*** Provided material
(* ===== verification/Vm.v ===== *)
(** * Vm: the memory system calls ([task.c])

    [map_pages_at], [sys_mmap], [sys_munmap], [sys_mprotect], [sys_brk],
    [sys_mmap_phys] and [free_user_range]: each switches to the space it edits,
    loops over its pages and switches back. *)

From S2P Require Import Prelude State Machine Walk Serial Space Pmm Paging Tasks.

Section Vm.
Context `{Platform}.

(** [flags & b] as a condition. *)
Definition has_flag (flags b : Z) : bool := negb (Z.land flags b =? 0).

(** [virt & ~0xFFFULL] and [(virt + size + 4095) & ~0xFFFULL]. *)
Definition range_start (virt : Z) : Z := mask_4k virt.
Definition range_end (virt size : Z) : Z := mask_4k (u64 (virt + size + 4095)).

(** [for (u64 v = start; v < end; v += 4096)]. *)
Definition for_pages {A} (start end_ : Z) (body : Z → M (option A)) : M (option A) :=
  for_step (step_fuel start end_ 4096) start end_ 4096 body.

Definition map_pages_at (pml4 virt size flags : Z) : M Z :=
  old ← gets paging_root;
  paging_switch pml4 ;;
  r ← for_pages (range_start virt) (range_end virt size) (λ v,
    page ← pmm_alloc_page;
    if page =? 0 then paging_switch old ;; mret (Some (-1))
    else map_page v page flags ;; mret None);
  match r with
  | Some x => mret x
  | None => paging_switch old ;; mret 0
  end.

Definition sys_mmap (virt size flags : Z) : M Z :=
  cur ← gets current_task;
  if cur <? 0 then mret (-1)
  else
    let pg_flags := Z.lor PAGE_PRESENT PAGE_USER in
    let pg_flags := if has_flag flags 2 then Z.lor pg_flags PAGE_WRITABLE else pg_flags in
    let pg_flags := if has_flag flags 4 then Z.lor pg_flags 0 else pg_flags in
    t ← get_task cur;
    map_pages_at (t_pml4_phys t) virt size pg_flags.

Definition sys_munmap (virt size : Z) : M Z :=
  cur ← gets current_task;
  if cur <? 0 then mret (-1)
  else
    old ← gets paging_root;
    t ← get_task cur;
    paging_switch (t_pml4_phys t) ;;
    for_pages (range_start virt) (range_end virt size) (λ v, unmap_page v ;; mret (@None unit)) ;;
    paging_switch old ;;
    mret 0.

Definition sys_mprotect (virt size flags : Z) : M Z :=
  cur ← gets current_task;
  if cur <? 0 then mret (-1)
  else
    old ← gets paging_root;
    t ← get_task cur;
    paging_switch (t_pml4_phys t) ;;
    let page_flags := Z.lor PAGE_PRESENT PAGE_USER in
    let page_flags := if has_flag flags 1 then Z.lor page_flags PAGE_WRITABLE else page_flags in
    for_pages (range_start virt) (range_end virt size) (λ v, map_page_flags v page_flags ;; mret (@None unit)) ;;
    paging_switch old ;;
    mret 0.

(** The result type is [int], so the old break is truncated. *)
Definition sys_brk (addr : Z) : M Z :=
  cur ← gets current_task;
  if cur <? 0 then mret (-1)
  else
    brk ← gets heap_brk;
    if addr =? 0 then mret (i32 brk)
    else
      old ← gets paging_root;
      t ← get_task cur;
      paging_switch (t_pml4_phys t) ;;
      r ← (if brk <? addr then
             for_pages brk addr (λ v,
               pg ← pmm_alloc_page;
               if pg =? 0 then paging_switch old ;; mret (Some (-1))
               else map_page v pg (Z.lor (Z.lor PAGE_PRESENT PAGE_WRITABLE) PAGE_USER) ;; mret None)
           else mret None);
      match r with
      | Some x => mret x
      | None =>
        paging_switch old ;;
        prev ← gets heap_brk;
        modify (set_heap_brk addr) ;;
        mret (i32 prev)
      end.

Definition sys_mmap_phys (virt phys size flags : Z) : M Z :=
  cur ← gets current_task;
  if cur <? 0 then mret (-1)
  else
    let pg_flags := Z.lor PAGE_PRESENT PAGE_USER in
    let pg_flags := if has_flag flags 2 then Z.lor pg_flags PAGE_WRITABLE else pg_flags in
    let pg_flags := if has_flag flags 4 then Z.lor pg_flags 0x10 else pg_flags in
    old ← gets paging_root;
    t ← get_task cur;
    paging_switch (t_pml4_phys t) ;;
    let vstart := range_start virt in
    let pstart := mask_4k phys in
    for_pages vstart (range_end virt size) (λ v,
      map_page v (u64 (pstart + (v - vstart))) pg_flags ;; mret (@None unit)) ;;
    paging_switch old ;;
    mret 0.

Definition free_user_range (pml4 start end_ : Z) : M unit :=
  old ← gets paging_root;
  paging_switch pml4 ;;
  for_pages start end_ (λ v,
    phys ← read_pte pml4 v;
    when (negb (phys =? 0)) (pmm_free_page (mask_4k phys)) ;;
    unmap_page v ;;
    mret (@None unit)) ;;
  paging_switch old.

End Vm.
******
_Your assignment_.
When answering, write out each of the lines above exactly as given.

_Answer box_.
(* ===== verification/Vm.v ===== *)
(** * Vm: the memory system calls ([task.c])

    [map_pages_at], [sys_mmap], [sys_munmap], [sys_mprotect], [sys_brk],
    [sys_mmap_phys] and [free_user_range]: each switches to the space it edits,
    loops over its pages and switches back. *)

From S2P Require Import Prelude State Machine Walk Serial Space Pmm Paging Tasks.

Section Vm.
Context `{Platform}.

(** [flags & b] as a condition. *)
Definition has_flag (flags b : Z) : bool := negb (Z.land flags b =? 0).

(** [virt & ~0xFFFULL] and [(virt + size + 4095) & ~0xFFFULL]. *)
Definition range_start (virt : Z) : Z := mask_4k virt.
Definition range_end (virt size : Z) : Z := mask_4k (u64 (virt + size + 4095)).

(** [for (u64 v = start; v < end; v += 4096)]. *)
Definition for_pages {A} (start end_ : Z) (body : Z → M (option A)) : M (option A) :=
  for_step (step_fuel start end_ 4096) start end_ 4096 body.

Definition map_pages_at (pml4 virt size flags : Z) : M Z :=
  old ← gets paging_root;
  paging_switch pml4 ;;
  r ← for_pages (range_start virt) (range_end virt size) (λ v,
    page ← pmm_alloc_page;
    if page =? 0 then paging_switch old ;; mret (Some (-1))
    else map_page v page flags ;; mret None);
  match r with
  | Some x => mret x
  | None => paging_switch old ;; mret 0
  end.

Definition sys_mmap (virt size flags : Z) : M Z :=
  cur ← gets current_task;
  if cur <? 0 then mret (-1)
  else
    let pg_flags := Z.lor PAGE_PRESENT PAGE_USER in
    let pg_flags := if has_flag flags 2 then Z.lor pg_flags PAGE_WRITABLE else pg_flags in
    let pg_flags := if has_flag flags 4 then Z.lor pg_flags 0 else pg_flags in
    t ← get_task cur;
    map_pages_at (t_pml4_phys t) virt size pg_flags.

Definition sys_munmap (virt size : Z) : M Z :=
  cur ← gets current_task;
  if cur <? 0 then mret (-1)
  else
    old ← gets paging_root;
    t ← get_task cur;
    paging_switch (t_pml4_phys t) ;;
    for_pages (range_start virt) (range_end virt size) (λ v, unmap_page v ;; mret (@None unit)) ;;
    paging_switch old ;;
    mret 0.

Definition sys_mprotect (virt size flags : Z) : M Z :=
  cur ← gets current_task;
  if cur <? 0 then mret (-1)
  else
    old ← gets paging_root;
    t ← get_task cur;
    paging_switch (t_pml4_phys t) ;;
    let page_flags := Z.lor PAGE_PRESENT PAGE_USER in
    let page_flags := if has_flag flags 1 then Z.lor page_flags PAGE_WRITABLE else page_flags in
    for_pages (range_start virt) (range_end virt size) (λ v, map_page_flags v page_flags ;; mret (@None unit)) ;;
    paging_switch old ;;
    mret 0.

(** The result type is [int], so the old break is truncated. *)
Definition sys_brk (addr : Z) : M Z :=
  cur ← gets current_task;
  if cur <? 0 then mret (-1)
  else
    brk ← gets heap_brk;
    if addr =? 0 then mret (i32 brk)
    else
      old ← gets paging_root;
      t ← get_task cur;
      paging_switch (t_pml4_phys t) ;;
      r ← (if brk <? addr then
             for_pages brk addr (λ v,
               pg ← pmm_alloc_page;
               if pg =? 0 then paging_switch old ;; mret (Some (-1))
               else map_page v pg (Z.lor (Z.lor PAGE_PRESENT PAGE_WRITABLE) PAGE_USER) ;; mret None)
           else mret None);
      match r with
      | Some x => mret x
      | None =>
        paging_switch old ;;
        prev ← gets heap_brk;
        modify (set_heap_brk addr) ;;
        mret (i32 prev)
      end.

Definition sys_mmap_phys (virt phys size flags : Z) : M Z :=
  cur ← gets current_task;
  if cur <? 0 then mret (-1)
  else
    let pg_flags := Z.lor PAGE_PRESENT PAGE_USER in
    let pg_flags := if has_flag flags 2 then Z.lor pg_flags PAGE_WRITABLE else pg_flags in
    let pg_flags := if has_flag flags 4 then Z.lor pg_flags 0x10 else pg_flags in
    old ← gets paging_root;
    t ← get_task cur;
    paging_switch (t_pml4_phys t) ;;
    let vstart := range_start virt in
    let pstart := mask_4k phys in
    for_pages vstart (range_end virt size) (λ v,
      map_page v (u64 (pstart + (v - vstart))) pg_flags ;; mret (@None unit)) ;;
    paging_switch old ;;
    mret 0.

Definition free_user_range (pml4 start end_ : Z) : M unit :=
  old ← gets paging_root;
  paging_switch pml4 ;;
  for_pages start end_ (λ v,
    phys ← read_pte pml4 v;
    when (negb (phys =? 0)) (pmm_free_page (mask_4k phys)) ;;
    unmap_page v ;;
    mret (@None unit)) ;;
  paging_switch old.

End Vm.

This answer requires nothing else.